In e-commerce, product experience is often the product. If images are inconsistent, categories are messy, and recommendations miss the mark, customer attention disappears quickly. For platforms trying to keep shoppers engaged across hundreds of retailers, the challenge is not just scale — it is creating a visual and personalized experience that still feels seamless.
Karma Advisory helped an e-commerce and social platform do exactly that.
The client operated across more than 300 retailers and needed a smarter way to manage inconsistent product data, improve visual presentation, and deliver more relevant recommendations. Karma designed a machine learning–driven solution that strengthened how products were identified, displayed, and surfaced to users — helping the platform create a cleaner, more engaging, and more personalized shopping experience at scale.
The Challenge
The client’s platform brought together product content from a large and varied retail ecosystem. While that breadth created value for users, it also introduced complexity.
Product data arrived in inconsistent formats. Images varied widely in quality and presentation. Categories were not always cleanly structured. And without stronger personalization, users were less likely to discover products that aligned with their interests. Across hundreds of retailers, those issues made it harder to create a cohesive experience and limited the platform’s ability to fully engage users.

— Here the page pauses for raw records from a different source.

(* ===== verification/Delegation.v ===== *)
(** * Connector delegation.

    [ConnectorDelegationService] ([src/cowork/coding/connector_delegation.py])
    issues short-lived connector capabilities to a Task Run, authorizes their
    use and revokes them; [record_security_event]
    ([src/cowork/coding/security_audit.py]) writes the audit trail.

    The theorems: what a successful authorization proves about the grant, the
    run, the token, the action and the resource; that the uses of a grant never
    exceed its budget whatever the sequence of calls; that a refusal is recorded
    and changes no grant; and that a revoked grant is refused. *)
From stdpp Require Import base list gmap strings option.
From Stdlib Require Import ZArith Lia.
From S2P Require Import Prelude ControlModels ControlWorld RunState ControlStore.

(** [Model(...)]: the constructor validates its arguments. *)
Definition construct {D} `{!Document D} (x : D) : op D :=
  if doc_valid (wrap x) then mret x else raise (ValidationError (model_name D)).

(** [d.get(name)] of a [dict[str, str]], kept as its list of items. *)
Fixpoint dict_get (d : list (string * string)) (name : string) : option string :=
  match d with
  | [] => None
  | (k, v) :: d' => if String.eqb k name then Some v else dict_get d' name
  end.

Section Delegation.
Context {PF : Platform}.

Definition record_security_event (action outcome actor_type target_id : string)
    (run_id computer_id : option string) (detail : string) : op () :=
  uuid ← uuid4_hex;
  now ← utc_now;
  event ← construct {|
    audit_schema_version := CONTROL_SCHEMA_VERSION;
    audit_id := String.append "audit-" uuid;
    audit_action := action; audit_outcome := outcome; audit_actor_type := actor_type;
    audit_target_id := target_id; audit_run_id := run_id; audit_computer_id := computer_id;
    audit_detail := detail; audit_created_at := now |};
  save_audit_event event;;
  mret ().
(* ===== verification/StreamTail.v ===== *)
(** * One writer, many readers of a turn file.

    [FileStreamBuffer] of [src/cowork/streaming/buffer.py]: [append] and [close]
    as operations on the state of the buffer, [tail] as a machine that takes one
    step per [await] or [yield], and the interleavings of both.  The theorems
    say that a reader gets every record from its offset on, once and in order,
    that it never sleeps through a wake-up, and that it ends once the buffer is
    closed. *)
From stdpp Require Import base list strings option relations.
From Stdlib Require Import ZArith Lia.
From S2P Require Import Prelude JsonText StreamBuffer.

(** ** The buffer

    The [asyncio.Event] of [_new_data] is a number: [append] and [close] set
    the current event and put a new one in its place, so the events that are set
    are those below [fb_event]. *)

Record FileStreamBuffer := {
  fb_content : string;
  fb_seq : Z;
  fb_event : nat;
  fb_done : bool;
  fb_closed : bool;
  fb_finishing : bool;
}.

#[export] Instance fields_FileStreamBuffer : Fields FileStreamBuffer := λ b, {|
  fb_content := fb_content b; fb_seq := fb_seq b; fb_event := fb_event b; fb_done := fb_done b;
  fb_closed := fb_closed b; fb_finishing := fb_finishing b |}.

(** [__init__]: whatever the file held is dropped. *)
Definition open_buffer : FileStreamBuffer := {|
  fb_content := ""; fb_seq := 0; fb_event := 0; fb_done := false; fb_closed := false;
  fb_finishing := false |}.

(** Whether the write of a line raised, and what part of it reached the file. *)
Inductive write_result := Written | Failed (partial : string).

(** The line of a record. *)
Definition record_json (r : TurnRecord) : json :=
  JObj [("seq", JInt (rec_seq r)); ("ts", JStr (rec_ts r)); ("type", JStr (rec_type r)); ("data", JObj (rec_data r))].
Definition record_line (r : TurnRecord) : string :=
  String.append (dumps (record_json r)) (String.String (chr 10) "").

The client needed a more intelligent way to improve product visibility, standardize presentation, and make discovery feel more tailored — without relying on overly manual processes that would be difficult to sustain at scale.
The Approach
Karma designed and implemented a custom machine learning solution that addressed product experience across three critical dimensions: identification, presentation, and personalization.
To improve product organization and accessibility, we developed a deep neural network capable of identifying and categorizing products from images with greater precision. This created a stronger foundation for structuring product data and making items easier for users to find.
To improve visual consistency, Karma implemented a U-Net–based model that automatically refined product images by removing backgrounds. This helped create a cleaner, more polished presentation across the platform and increased the visual quality of the shopping experience.
To strengthen personalization, we applied collaborative filtering techniques that enabled the platform to deliver more relevant product recommendations based on user behavior and emerging patterns. Together, these capabilities helped the client move from fragmented product presentation to a more intuitive, user-centric experience.
What Karma Delivered
Karma delivered a custom ML solution that improved how products were classified, displayed, and recommended across a large retail network.
This included:
- A deep neural network for product identification and image-based categorization
- A U-Net–based image refinement model for automated background removal
- Collaborative filtering logic for more relevant product recommendations
- A scalable ML framework designed to improve user experience across 300+ retailers
The Outcome
The impact was both immediate and strategic.
The platform was able to improve product visibility and overall user engagement by creating a more visually consistent and personalized product experience. Clearer visuals and better recommendations strengthened user satisfaction, helping support higher retention and deeper platform loyalty.
Beyond customer-facing improvements, the engagement also created long-term value for the client. Karma helped develop proprietary machine learning models that strengthened the client’s intellectual property base and contributed to a more differentiated product capability. The solution also reduced reliance on more traditional, labor-intensive methods, generating cost efficiencies while proving the value of tailored ML over off-the-shelf alternatives.
What began as a data and presentation challenge became a stronger competitive asset.
Why It Mattered
In crowded digital commerce environments, customers respond to platforms that feel easy, relevant, and visually polished.
By helping the client improve product organization, standardize image quality, and personalize discovery, Karma enabled a more engaging shopping experience at scale. The engagement shows how custom machine learning can do more than optimize a workflow — it can strengthen customer experience, create proprietary value, and improve competitiveness in markets where attention is hard to win.
Closing Perspective
Karma Advisory helps organizations turn fragmented digital experiences into smarter, more scalable capabilities that drive growth. In this case, that meant transforming inconsistent product data and presentation into a more refined, personalized, and commercially valuable experience — one that helped the client improve engagement today while building a stronger innovation foundation for tomorrow.